# Assigned task
One number is the whole answer: how many lines of the material hold "Hrow".

# Extracted information
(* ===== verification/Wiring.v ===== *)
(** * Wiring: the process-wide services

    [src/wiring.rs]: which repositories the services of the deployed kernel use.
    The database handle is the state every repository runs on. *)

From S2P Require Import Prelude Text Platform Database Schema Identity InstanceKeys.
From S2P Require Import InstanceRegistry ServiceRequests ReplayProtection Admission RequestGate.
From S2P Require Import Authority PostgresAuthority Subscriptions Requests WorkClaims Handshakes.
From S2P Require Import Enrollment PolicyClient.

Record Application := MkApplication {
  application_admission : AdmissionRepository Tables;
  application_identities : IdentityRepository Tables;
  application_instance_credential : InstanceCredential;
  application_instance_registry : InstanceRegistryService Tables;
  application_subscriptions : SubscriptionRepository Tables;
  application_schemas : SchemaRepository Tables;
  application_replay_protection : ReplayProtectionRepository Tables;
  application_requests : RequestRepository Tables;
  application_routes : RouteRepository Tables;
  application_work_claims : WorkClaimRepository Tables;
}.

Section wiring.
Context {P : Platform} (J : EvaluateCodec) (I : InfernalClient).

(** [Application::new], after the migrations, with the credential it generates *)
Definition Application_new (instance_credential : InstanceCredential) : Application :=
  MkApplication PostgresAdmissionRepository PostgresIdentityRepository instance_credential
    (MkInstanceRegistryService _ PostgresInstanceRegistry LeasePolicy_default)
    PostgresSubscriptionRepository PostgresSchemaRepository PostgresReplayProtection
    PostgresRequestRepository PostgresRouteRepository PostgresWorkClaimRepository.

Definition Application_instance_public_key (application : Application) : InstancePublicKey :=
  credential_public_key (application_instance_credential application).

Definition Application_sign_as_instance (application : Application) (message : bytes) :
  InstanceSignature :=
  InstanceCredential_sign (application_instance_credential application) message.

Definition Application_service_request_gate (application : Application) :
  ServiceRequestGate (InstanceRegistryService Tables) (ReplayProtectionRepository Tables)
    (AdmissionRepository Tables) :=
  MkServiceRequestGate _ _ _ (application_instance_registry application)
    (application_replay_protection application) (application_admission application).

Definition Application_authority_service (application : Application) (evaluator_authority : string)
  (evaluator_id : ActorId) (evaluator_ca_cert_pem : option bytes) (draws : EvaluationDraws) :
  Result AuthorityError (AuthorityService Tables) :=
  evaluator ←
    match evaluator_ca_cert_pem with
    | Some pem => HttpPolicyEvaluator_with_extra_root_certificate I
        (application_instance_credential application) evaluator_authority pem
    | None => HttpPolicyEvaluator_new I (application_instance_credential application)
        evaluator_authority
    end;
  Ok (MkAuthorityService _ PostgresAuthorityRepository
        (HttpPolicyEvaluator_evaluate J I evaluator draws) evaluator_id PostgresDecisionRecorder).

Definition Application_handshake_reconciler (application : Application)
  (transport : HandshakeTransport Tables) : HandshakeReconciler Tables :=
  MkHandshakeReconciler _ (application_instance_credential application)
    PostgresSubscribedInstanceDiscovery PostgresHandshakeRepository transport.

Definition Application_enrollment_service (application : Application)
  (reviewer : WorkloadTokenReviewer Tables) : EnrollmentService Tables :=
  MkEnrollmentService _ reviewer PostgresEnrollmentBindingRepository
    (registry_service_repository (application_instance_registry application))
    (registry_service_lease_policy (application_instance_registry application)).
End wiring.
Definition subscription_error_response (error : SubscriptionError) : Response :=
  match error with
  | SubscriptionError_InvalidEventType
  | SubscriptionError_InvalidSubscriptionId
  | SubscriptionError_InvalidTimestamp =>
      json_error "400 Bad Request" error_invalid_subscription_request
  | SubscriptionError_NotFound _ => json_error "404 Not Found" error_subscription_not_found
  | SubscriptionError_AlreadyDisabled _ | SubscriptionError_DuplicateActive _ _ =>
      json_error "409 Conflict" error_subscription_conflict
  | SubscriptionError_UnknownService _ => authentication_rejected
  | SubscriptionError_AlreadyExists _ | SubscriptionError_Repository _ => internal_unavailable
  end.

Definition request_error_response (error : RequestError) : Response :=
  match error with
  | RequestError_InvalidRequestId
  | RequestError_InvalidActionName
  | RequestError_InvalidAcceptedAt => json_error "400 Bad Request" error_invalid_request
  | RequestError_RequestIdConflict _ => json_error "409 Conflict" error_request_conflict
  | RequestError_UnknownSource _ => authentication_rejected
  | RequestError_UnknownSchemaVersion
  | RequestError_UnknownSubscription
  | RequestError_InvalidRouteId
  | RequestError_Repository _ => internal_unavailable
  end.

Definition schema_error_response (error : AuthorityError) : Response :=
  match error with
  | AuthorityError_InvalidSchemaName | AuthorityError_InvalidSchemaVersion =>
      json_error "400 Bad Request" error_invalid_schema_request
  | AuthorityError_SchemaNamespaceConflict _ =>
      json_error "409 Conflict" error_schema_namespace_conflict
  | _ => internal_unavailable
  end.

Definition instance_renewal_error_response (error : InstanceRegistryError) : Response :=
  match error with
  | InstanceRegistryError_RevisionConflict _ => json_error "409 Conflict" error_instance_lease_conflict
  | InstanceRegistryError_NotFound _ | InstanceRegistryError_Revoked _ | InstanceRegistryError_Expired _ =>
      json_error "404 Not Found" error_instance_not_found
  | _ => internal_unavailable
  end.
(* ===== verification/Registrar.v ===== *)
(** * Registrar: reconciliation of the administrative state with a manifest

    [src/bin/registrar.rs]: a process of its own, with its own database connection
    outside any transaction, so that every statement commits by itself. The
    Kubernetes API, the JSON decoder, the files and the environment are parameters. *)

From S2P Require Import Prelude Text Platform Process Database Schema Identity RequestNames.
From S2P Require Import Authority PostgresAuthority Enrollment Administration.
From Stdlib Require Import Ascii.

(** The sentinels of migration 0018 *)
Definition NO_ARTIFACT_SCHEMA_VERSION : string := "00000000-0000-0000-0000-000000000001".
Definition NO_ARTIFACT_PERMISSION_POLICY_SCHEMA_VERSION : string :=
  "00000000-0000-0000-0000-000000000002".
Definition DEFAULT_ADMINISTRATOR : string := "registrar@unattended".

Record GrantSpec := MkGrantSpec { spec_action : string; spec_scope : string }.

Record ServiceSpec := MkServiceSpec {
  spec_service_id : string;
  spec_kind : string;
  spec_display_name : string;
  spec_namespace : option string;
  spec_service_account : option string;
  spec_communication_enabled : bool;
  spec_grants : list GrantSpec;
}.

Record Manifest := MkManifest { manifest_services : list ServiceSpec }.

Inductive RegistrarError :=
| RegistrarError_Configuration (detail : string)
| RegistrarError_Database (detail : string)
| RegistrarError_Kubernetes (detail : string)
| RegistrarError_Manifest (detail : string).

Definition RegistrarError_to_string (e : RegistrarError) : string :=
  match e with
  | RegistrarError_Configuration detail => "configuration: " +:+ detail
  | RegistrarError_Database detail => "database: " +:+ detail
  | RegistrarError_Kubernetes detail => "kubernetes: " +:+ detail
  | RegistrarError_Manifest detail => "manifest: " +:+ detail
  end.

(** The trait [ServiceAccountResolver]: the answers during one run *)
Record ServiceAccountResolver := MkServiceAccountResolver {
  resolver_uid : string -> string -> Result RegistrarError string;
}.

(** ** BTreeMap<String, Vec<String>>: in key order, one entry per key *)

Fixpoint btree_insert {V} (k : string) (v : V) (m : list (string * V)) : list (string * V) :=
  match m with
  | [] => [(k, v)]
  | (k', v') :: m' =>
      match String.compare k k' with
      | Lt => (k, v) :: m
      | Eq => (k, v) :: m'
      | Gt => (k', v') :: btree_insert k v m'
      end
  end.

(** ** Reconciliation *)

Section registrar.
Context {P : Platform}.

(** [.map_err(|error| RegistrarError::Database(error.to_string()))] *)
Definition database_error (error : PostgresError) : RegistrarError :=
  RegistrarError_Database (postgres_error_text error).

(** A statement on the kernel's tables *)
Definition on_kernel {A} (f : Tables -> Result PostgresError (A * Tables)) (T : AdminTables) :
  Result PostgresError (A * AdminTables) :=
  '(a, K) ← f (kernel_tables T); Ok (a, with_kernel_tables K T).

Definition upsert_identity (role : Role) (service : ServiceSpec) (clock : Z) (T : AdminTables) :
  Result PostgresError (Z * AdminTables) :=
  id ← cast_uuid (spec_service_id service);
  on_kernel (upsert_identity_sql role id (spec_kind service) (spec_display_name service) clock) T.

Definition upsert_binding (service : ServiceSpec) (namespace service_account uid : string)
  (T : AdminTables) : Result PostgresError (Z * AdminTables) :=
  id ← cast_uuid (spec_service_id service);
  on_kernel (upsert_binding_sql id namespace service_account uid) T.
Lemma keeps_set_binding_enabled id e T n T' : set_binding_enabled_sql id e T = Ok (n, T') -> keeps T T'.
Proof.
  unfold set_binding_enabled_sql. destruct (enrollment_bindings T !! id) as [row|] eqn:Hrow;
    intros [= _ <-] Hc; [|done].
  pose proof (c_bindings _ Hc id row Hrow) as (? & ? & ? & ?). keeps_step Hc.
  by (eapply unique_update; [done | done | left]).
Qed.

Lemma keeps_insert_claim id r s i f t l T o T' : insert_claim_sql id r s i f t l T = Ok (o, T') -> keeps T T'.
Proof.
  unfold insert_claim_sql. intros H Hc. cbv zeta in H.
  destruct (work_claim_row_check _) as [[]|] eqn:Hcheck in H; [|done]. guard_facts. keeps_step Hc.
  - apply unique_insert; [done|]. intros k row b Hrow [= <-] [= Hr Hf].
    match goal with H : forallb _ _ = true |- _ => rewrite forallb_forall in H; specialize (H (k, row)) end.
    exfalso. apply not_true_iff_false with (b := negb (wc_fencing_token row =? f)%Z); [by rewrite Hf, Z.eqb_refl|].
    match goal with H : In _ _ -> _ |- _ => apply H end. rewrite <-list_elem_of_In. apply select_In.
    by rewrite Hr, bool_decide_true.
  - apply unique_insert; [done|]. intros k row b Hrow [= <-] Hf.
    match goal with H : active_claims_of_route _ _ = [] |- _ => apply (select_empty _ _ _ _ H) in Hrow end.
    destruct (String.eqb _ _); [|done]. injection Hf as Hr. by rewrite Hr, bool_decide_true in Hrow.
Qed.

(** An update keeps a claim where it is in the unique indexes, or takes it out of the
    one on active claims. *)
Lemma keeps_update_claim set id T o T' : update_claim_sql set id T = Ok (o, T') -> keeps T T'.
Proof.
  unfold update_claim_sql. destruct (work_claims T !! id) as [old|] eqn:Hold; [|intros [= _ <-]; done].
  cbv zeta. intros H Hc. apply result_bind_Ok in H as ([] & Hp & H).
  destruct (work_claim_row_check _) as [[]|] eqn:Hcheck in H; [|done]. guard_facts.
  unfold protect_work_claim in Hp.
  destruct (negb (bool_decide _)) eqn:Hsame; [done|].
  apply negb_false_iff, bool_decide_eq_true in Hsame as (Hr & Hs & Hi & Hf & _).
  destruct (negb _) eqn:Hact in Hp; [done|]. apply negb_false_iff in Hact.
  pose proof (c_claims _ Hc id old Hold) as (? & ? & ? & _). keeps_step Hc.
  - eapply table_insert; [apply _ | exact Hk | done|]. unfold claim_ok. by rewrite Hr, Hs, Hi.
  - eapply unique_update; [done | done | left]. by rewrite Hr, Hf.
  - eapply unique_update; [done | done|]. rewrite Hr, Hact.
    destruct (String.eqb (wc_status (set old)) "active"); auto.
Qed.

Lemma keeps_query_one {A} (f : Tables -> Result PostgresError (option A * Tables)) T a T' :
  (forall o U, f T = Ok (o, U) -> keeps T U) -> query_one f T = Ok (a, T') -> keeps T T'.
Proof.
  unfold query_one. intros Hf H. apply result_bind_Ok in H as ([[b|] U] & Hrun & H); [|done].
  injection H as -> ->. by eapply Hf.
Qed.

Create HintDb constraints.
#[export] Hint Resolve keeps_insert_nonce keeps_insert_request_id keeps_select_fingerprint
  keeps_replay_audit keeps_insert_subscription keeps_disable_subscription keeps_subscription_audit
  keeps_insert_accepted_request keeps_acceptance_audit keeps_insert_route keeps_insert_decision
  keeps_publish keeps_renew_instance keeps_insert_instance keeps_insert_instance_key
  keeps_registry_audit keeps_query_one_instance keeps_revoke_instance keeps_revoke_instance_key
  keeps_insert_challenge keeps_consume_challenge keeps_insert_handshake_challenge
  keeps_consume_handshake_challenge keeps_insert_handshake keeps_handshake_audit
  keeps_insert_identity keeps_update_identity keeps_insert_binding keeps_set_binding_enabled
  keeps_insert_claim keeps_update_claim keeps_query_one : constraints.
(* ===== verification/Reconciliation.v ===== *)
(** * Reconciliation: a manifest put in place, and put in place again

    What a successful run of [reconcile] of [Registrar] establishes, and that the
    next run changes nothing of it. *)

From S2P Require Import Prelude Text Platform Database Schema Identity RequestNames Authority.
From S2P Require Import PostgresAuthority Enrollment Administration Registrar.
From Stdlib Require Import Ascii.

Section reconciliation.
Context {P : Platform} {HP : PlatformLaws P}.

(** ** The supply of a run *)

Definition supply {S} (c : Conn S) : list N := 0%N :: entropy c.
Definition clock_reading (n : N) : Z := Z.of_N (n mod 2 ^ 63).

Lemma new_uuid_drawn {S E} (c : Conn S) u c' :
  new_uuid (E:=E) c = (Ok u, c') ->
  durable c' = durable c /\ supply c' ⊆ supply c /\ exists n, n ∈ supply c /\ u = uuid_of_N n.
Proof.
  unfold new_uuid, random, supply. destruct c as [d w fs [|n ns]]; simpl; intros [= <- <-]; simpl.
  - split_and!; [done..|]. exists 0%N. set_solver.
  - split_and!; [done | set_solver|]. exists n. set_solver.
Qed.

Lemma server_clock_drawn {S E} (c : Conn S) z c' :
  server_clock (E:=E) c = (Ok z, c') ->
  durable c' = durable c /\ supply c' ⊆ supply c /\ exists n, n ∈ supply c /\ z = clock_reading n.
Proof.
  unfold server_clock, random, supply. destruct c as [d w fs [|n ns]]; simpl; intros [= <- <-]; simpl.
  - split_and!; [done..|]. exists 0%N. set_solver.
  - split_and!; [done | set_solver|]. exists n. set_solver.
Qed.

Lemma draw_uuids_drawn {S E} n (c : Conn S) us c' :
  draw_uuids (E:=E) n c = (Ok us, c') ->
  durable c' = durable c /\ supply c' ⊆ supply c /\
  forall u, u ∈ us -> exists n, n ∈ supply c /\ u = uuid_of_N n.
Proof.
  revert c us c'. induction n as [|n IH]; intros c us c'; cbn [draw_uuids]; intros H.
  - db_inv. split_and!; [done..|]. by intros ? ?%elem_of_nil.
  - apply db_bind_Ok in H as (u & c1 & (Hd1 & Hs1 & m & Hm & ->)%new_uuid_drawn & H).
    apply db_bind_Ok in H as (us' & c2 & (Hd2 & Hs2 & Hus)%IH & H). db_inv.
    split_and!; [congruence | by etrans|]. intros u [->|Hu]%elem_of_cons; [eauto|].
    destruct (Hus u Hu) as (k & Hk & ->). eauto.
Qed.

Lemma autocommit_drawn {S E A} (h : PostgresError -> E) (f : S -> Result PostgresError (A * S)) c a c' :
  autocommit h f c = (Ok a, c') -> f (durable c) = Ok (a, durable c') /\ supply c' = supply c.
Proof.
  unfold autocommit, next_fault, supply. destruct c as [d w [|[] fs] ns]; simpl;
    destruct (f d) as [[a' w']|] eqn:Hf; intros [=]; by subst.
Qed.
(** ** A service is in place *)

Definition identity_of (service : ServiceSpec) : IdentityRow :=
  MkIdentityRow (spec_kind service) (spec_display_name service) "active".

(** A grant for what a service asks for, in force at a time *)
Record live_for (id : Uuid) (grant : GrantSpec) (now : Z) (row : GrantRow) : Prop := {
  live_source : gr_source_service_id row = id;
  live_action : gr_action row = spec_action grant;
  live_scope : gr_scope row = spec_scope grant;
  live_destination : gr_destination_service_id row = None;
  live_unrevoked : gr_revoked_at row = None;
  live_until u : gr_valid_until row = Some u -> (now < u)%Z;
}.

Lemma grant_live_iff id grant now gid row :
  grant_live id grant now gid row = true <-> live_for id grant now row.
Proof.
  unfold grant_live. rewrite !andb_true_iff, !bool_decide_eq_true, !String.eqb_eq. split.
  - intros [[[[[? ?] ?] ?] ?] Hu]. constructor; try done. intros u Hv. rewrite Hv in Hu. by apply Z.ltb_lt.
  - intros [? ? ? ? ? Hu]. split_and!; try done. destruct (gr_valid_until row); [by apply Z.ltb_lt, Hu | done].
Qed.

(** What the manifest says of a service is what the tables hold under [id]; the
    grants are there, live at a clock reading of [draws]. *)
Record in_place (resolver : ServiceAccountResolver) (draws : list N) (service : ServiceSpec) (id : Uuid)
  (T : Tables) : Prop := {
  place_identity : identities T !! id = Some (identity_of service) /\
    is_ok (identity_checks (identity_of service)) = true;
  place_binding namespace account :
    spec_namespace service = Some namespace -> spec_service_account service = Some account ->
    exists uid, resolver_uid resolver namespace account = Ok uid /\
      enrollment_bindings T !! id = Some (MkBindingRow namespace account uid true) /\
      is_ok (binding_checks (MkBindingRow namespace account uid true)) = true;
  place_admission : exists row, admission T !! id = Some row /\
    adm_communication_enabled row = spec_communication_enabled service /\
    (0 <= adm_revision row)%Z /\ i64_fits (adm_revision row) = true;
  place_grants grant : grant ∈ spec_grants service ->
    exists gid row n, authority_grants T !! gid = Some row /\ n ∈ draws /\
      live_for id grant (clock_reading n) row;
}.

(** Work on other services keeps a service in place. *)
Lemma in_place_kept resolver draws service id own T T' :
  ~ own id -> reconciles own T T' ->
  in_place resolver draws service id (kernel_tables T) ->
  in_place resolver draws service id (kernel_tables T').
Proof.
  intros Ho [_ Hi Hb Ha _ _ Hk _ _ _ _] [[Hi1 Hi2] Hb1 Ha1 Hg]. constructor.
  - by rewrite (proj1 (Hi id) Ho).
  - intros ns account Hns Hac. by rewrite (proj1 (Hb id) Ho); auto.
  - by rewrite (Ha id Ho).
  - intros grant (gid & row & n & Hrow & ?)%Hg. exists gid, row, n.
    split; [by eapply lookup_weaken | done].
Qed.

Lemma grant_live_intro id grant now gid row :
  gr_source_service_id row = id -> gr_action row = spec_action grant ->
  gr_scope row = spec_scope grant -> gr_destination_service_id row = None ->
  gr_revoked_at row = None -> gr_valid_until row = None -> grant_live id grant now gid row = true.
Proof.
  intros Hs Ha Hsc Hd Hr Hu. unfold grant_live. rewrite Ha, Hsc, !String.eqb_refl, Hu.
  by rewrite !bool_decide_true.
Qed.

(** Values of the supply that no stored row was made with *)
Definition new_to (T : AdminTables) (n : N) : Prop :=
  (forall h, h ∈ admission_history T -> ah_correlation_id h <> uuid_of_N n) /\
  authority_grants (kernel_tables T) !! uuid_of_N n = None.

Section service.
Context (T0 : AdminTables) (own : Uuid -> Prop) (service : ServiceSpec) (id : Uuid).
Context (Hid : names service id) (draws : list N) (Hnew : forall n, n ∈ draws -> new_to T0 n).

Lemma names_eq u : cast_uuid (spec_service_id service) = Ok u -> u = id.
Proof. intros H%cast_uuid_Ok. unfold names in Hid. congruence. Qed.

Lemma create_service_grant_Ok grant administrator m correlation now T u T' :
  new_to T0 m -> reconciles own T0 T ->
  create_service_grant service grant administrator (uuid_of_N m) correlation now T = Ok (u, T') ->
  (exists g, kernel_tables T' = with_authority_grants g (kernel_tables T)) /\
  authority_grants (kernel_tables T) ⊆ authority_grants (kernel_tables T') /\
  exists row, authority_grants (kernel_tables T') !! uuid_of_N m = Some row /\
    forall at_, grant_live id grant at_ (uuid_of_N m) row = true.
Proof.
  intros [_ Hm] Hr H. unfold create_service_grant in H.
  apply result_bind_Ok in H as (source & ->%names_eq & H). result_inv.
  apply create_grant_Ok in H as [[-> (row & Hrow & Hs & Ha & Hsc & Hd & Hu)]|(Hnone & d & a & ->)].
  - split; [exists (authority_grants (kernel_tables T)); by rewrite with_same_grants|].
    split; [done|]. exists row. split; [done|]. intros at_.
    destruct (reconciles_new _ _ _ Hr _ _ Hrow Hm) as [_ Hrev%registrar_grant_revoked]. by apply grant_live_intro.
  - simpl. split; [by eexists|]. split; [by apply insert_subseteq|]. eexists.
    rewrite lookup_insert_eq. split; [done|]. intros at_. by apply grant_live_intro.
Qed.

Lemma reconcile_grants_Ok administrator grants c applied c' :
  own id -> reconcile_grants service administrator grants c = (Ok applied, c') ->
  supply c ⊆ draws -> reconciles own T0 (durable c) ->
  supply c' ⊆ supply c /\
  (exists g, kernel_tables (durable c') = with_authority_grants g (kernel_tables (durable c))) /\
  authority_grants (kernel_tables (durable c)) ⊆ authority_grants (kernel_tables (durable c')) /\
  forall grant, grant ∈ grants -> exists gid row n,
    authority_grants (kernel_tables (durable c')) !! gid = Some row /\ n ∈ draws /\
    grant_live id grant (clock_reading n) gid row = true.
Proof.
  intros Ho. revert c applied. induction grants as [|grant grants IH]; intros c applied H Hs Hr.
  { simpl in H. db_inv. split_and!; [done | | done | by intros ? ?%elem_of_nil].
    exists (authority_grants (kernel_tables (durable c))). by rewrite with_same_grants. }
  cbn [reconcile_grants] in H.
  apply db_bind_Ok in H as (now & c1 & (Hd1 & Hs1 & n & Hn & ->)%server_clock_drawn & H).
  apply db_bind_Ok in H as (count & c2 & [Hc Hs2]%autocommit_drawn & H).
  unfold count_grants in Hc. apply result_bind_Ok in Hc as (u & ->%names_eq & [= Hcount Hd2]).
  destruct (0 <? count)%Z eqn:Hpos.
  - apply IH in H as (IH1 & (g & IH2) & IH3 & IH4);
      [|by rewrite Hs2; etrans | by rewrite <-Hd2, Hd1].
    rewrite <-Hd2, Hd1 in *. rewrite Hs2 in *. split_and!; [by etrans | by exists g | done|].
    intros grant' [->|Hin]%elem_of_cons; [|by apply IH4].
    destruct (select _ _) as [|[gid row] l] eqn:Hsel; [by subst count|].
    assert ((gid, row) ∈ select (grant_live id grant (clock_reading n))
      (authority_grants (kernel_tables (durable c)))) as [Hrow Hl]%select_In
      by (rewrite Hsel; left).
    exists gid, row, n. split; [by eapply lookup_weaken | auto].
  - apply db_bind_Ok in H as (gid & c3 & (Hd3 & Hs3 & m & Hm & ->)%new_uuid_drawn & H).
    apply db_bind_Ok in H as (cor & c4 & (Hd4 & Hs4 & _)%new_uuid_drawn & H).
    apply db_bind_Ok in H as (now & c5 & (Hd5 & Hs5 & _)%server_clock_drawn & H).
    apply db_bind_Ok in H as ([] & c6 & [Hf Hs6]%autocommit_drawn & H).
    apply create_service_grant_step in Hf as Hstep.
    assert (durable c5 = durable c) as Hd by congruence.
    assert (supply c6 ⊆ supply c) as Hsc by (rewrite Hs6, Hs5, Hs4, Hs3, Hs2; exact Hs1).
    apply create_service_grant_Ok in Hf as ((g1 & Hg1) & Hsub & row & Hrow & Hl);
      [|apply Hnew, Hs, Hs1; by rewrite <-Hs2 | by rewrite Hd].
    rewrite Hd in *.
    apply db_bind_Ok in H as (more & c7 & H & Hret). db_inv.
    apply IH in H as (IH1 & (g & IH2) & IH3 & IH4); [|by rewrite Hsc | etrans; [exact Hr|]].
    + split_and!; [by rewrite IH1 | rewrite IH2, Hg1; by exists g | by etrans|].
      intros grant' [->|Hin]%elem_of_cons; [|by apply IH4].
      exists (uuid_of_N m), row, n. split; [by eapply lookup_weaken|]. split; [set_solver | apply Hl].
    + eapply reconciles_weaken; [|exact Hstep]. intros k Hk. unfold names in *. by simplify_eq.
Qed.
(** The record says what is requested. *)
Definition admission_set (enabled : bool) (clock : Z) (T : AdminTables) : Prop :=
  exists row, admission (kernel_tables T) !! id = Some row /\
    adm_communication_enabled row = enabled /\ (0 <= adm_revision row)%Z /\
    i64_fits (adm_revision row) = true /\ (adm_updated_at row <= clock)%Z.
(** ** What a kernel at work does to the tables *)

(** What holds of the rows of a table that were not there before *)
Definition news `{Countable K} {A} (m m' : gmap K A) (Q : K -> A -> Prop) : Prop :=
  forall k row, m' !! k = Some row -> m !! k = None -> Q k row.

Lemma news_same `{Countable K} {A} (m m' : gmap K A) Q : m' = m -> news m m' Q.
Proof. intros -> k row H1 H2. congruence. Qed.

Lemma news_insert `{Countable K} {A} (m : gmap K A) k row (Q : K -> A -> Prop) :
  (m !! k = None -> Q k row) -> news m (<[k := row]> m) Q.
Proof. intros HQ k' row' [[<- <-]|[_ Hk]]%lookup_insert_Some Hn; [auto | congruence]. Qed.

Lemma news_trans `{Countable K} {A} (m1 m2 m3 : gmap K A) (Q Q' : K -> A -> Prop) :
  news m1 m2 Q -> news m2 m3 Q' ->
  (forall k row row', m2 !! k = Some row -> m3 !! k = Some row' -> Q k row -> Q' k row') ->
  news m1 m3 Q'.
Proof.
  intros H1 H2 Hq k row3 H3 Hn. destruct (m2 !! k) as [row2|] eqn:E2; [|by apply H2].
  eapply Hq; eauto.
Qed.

# Result
11